綿は体を少し横に向け、輝明と向き合った。

「高杉さん、私のこと信じてくれる?」

「本当に、わざと離婚を引き延ばそうとしているわけじゃないの。身分証がなくなっちゃったんだ」綿は手を挙げて誓うように言った。「本当に失くしちゃったの」

輝明は綿の申し訳なさそうな表情をじっと見つめ、胸の中で何か複雑な感情が渦巻いた。

「二日だけ時間をちょうだい。新しいのを作るから、そしたら離婚しよう」綿は両手を合わせて頼み込んだ。

輝明は彼女を見つめ、しばらくの間黙っていたが、ついに「わかった」と答えた。

綿は安堵の表情を浮かべ、「OKOK」と何度も頷いた。

「仕事場まで送るか?」彼が尋ねる。

綿は首を振り、「自分の車で行くよ」そう言って、車を降りた。

輝明は彼女の薄い背中を見つめながら、突然彼女の名前を呼んだ。「桜井綿」

「はい!」彼女ははっきりとした声で応え、その声は耳に心地よく響いた。

輝明の胸がきゅっと締まった。昨日から、彼女はなぜか軽やかな様子で、何かが変わったように感じられた。

片手でハンドルを握りながら、もう片方の手をスーツのポケットに入れて、彼はその手を強く握りしめた。

綿が首をかしげ、「どうしたの? 高杉さん」と尋ねた。

輝明は首を横に振り、「いや、何でもない。身分証が再発行されたら、連絡してくれ」

「うん、わかった」綿はそう応えて、車から離れていった。

彼女が去った後、輝明はポケットから身分証を取り出した。

彼はその身分証に写る綿の美しい顔を見つめながら、胸の中で何かがじわじわと彼を蝕んでいくのを感じた。

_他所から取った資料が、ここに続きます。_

(** * Filesystem data storage backend of RetrySpool: model and properties

    Shallow embedding of [filesystem.go]: identifier validation, the sharded
    path derivation, and the four operations [StoreData], [GetDataReader],
    [GetDataWriter], [DeleteData] together with [Close] and the recursive
    empty-directory cleanup.

    Go strings are byte strings and are modelled by [string]; [len] is
    [String.length] and [s[:2]] is [substring 0 2 s].

    The storage medium is an idealised Unix tree of named nodes: no symbolic
    links, no permissions, no quotas, no limits on name lengths, no device
    faults.  A path handed to the operating system is made absolute
    lexically (as [filepath.Abs] does) and then walked from the root.  The
    functions of Go's [path/filepath], [strings] and [os] packages that the
    backend calls are modelled after their documentation for Unix, where
    the only separator is the forward slash. *)

From Stdlib Require Import Ascii String ZArith List Lia Bool.
From Stdlib.Strings Require Import Byte.
From stdpp Require Import gmap strings list fin_maps.

Open Scope string_scope.
Open Scope list_scope.
Open Scope Z_scope.
Open Scope nat_scope.

(** ** Package [strings] *)

Module strings.

(** [strings.Contains(s, substr)] *)
Fixpoint Contains (s substr : string) : bool :=
  String.prefix substr s ||
  match s with
  | EmptyString => false
  | String _ s' => Contains s' substr
  end.

Fixpoint IndexByte (s : string) (c : ascii) : bool :=
  match s with
  | EmptyString => false
  | String d s' => Ascii.eqb d c || IndexByte s' c
  end.

(** [strings.ContainsAny(s, chars)] *)
Fixpoint ContainsAny (s chars : string) : bool :=
  match s with
  | EmptyString => false
  | String c s' => IndexByte chars c || ContainsAny s' chars
  end.

(** [strings.Join(elems, sep)] *)
Fixpoint Join (elems : list string) (sep : string) : string :=
  match elems with
  | [] => ""
  | [e] => e
  | e :: rest => e +:+ sep +:+ Join rest sep
  end.

End strings.

(** ** Package [path/filepath] (Unix) *)

Module filepath.

Definition Separator : ascii := "/"%char.

Definition IsPathSeparator (c : ascii) : bool := Ascii.eqb c Separator.

(** The elements of a path: the maximal runs between separators, empty
    runs included, as [strings.Split(path, "/")] returns them. *)
Fixpoint elements (path : string) : list string :=
  match path with
  | EmptyString => [EmptyString]
  | String c rest =>
      if IsPathSeparator c then EmptyString :: elements rest
      else match elements rest with
           | [] => [String c EmptyString]
           | e :: es => String c e :: es
           end
  end.

Definition rooted (path : string) : bool :=
  match path with
  | String c _ => IsPathSeparator c
  | EmptyString => false
  end.

(** One turn of the loop of [Clean]: [out] is the output buffer as a
    stack of elements, innermost first.  An element [..] on top of the
    stack is one that could not be cancelled (the [dotdot] mark); a
    rooted path never has one. *)
Definition clean_step (rt : bool) (out : list string) (e : string) : list string :=
  if String.eqb e "" then out
  else if String.eqb e "." then out
  else if String.eqb e ".." then
    match out with
    | top :: below => if String.eqb top ".." then e :: out else below
    | [] => if rt then [] else [e]
    end
  else e :: out.

Definition clean_elements (rt : bool) (es : list string) : list string :=
  rev (fold_left (clean_step rt) es []).

(** Writes a cleaned element list back as a path. *)
Definition render (rt : bool) (out : list string) : string :=
  if rt then String Separator (strings.Join out "/")
  else match out with
       | [] => "."
       | _ => strings.Join out "/"
       end.

(** [filepath.Clean] *)
Definition Clean (path : string) : string :=
  if String.eqb path "" then "."
  else render (rooted path) (clean_elements (rooted path) (elements path)).

(** [filepath.Join]: leading empty elements are dropped, the rest is
    joined with the separator and cleaned. *)
Fixpoint Join (elem : list string) : string :=
  match elem with
  | [] => ""
  | e :: rest =>
      if String.eqb e "" then Join rest else Clean (strings.Join elem "/")
  end.

Fixpoint has_separator (path : string) : bool :=
  match path with
  | EmptyString => false
  | String c rest => IsPathSeparator c || has_separator rest
  end.

(** [path[:i+1]] where [i] is the index of the last separator
    ([i = -1] when there is none). *)
Fixpoint up_to_last_separator (path : string) : string :=
  match path with
  | EmptyString => EmptyString
  | String c rest =>
      if has_separator rest then String c (up_to_last_separator rest)
      else if IsPathSeparator c then String c EmptyString
      else EmptyString
  end.

(** [filepath.Dir] *)
Definition Dir (path : string) : string := Clean (up_to_last_separator path).

(** [filepath.Abs] with the working directory made explicit: the
    absolute location a path names, as a list of names from the root. *)
Definition abs_step (cur : list string) (e : string) : list string :=
  if String.eqb e "" then cur
  else if String.eqb e "." then cur
  else if String.eqb e ".." then removelast cur
  else cur ++ [e].

Definition Abs (cwd : list string) (path : string) : list string :=
  fold_left abs_step (elements path) (if rooted path then [] else cwd).

End filepath.

(** ** Package [os] on the idealised medium *)

Inductive Errno := ENOENT | EEXIST | ENOTDIR | EISDIR | ENOTEMPTY | EINVAL | EBUSY.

綿の車が屋敷から出て行くのを見上げながら、輝明は喉がごくりと動いた。そして低い声で、心の中で彼女の名前を呟いた。「綿……」

……

綿は身分証の再発行を終え、病院へ向かう途中、身分証をどこに置き忘れたのか考えていたが、結局思い出せなかった。

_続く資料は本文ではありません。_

(** *** Resources are given back once, at the end *)





(** A Ctrl-C between the opening of the camera and [try:] leaves the
    session, and [main], with the camera still held. *)
Example interrupted_at_start_releases_nothing :
  run_video_analysis Edge.interrupted_at_start 60
  = ([Print MsgWebcamInitialized; Print MsgStarting],
     Propagated KeyboardInterrupt)
  /\ snd (main (Ok tt) Edge.interrupted_at_start)
     = Propagated KeyboardInterrupt.
Proof. split; reflexivity. Qed.

(** *** The keyboard *)

(** X11: when [q] is pressed on an iteration where the cadence does not
    fire, the loop is left at once: nothing is printed, requested or shown,
    and the frame just read is counted.  With a cadence of 0 the same key
    raises [ZeroDivisionError] instead. *)
Theorem quit_leaves_loop_off_cadence (n : Z) (st : loop_state) (w : world)
    (f : frame) (k : Z) :
  cap_read w = Ok (true, f) ->
  waitKey w = Ok k ->
  quit_signal k = true ->
  cadence_fires n (frame_count st + 1) = false ->
  loop_body n st w
  = if n =? 0 then ([], Raise ZeroDivisionError)
    else ([], Ok (Break {| frame_count := frame_count st + 1;
                           last_analysis_time := last_analysis_time st |})).
Proof.
  intros Hread Hkey Hq Hcad. rewrite loop_body_cases, Hread, Hkey.
  unfold quit_signal in Hq. unfold cadence_fires in Hcad.
  unfold key_branch, mod_.
  apply Z.eqb_eq in Hq. rewrite Hq. cbn [Z.eqb ord_q ord_space Pos.eqb].
  destruct (n =? 0); [reflexivity|]. cbn [negb andb] in Hcad.
  rewrite Hcad. reflexivity.
Qed.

病院に到着すると、前回見かけた刑務官と警察たちがまた目に入った。彼らは前回、口から泡を吹いていた男性を連れて車に乗り込んでいた。

どうやら彼は無事に救急治療を受けたようだ。しかし、たった二日間の入院でまた連れ戻されるとは…。

綿は肩をすくめ、すぐに上階へ向かった。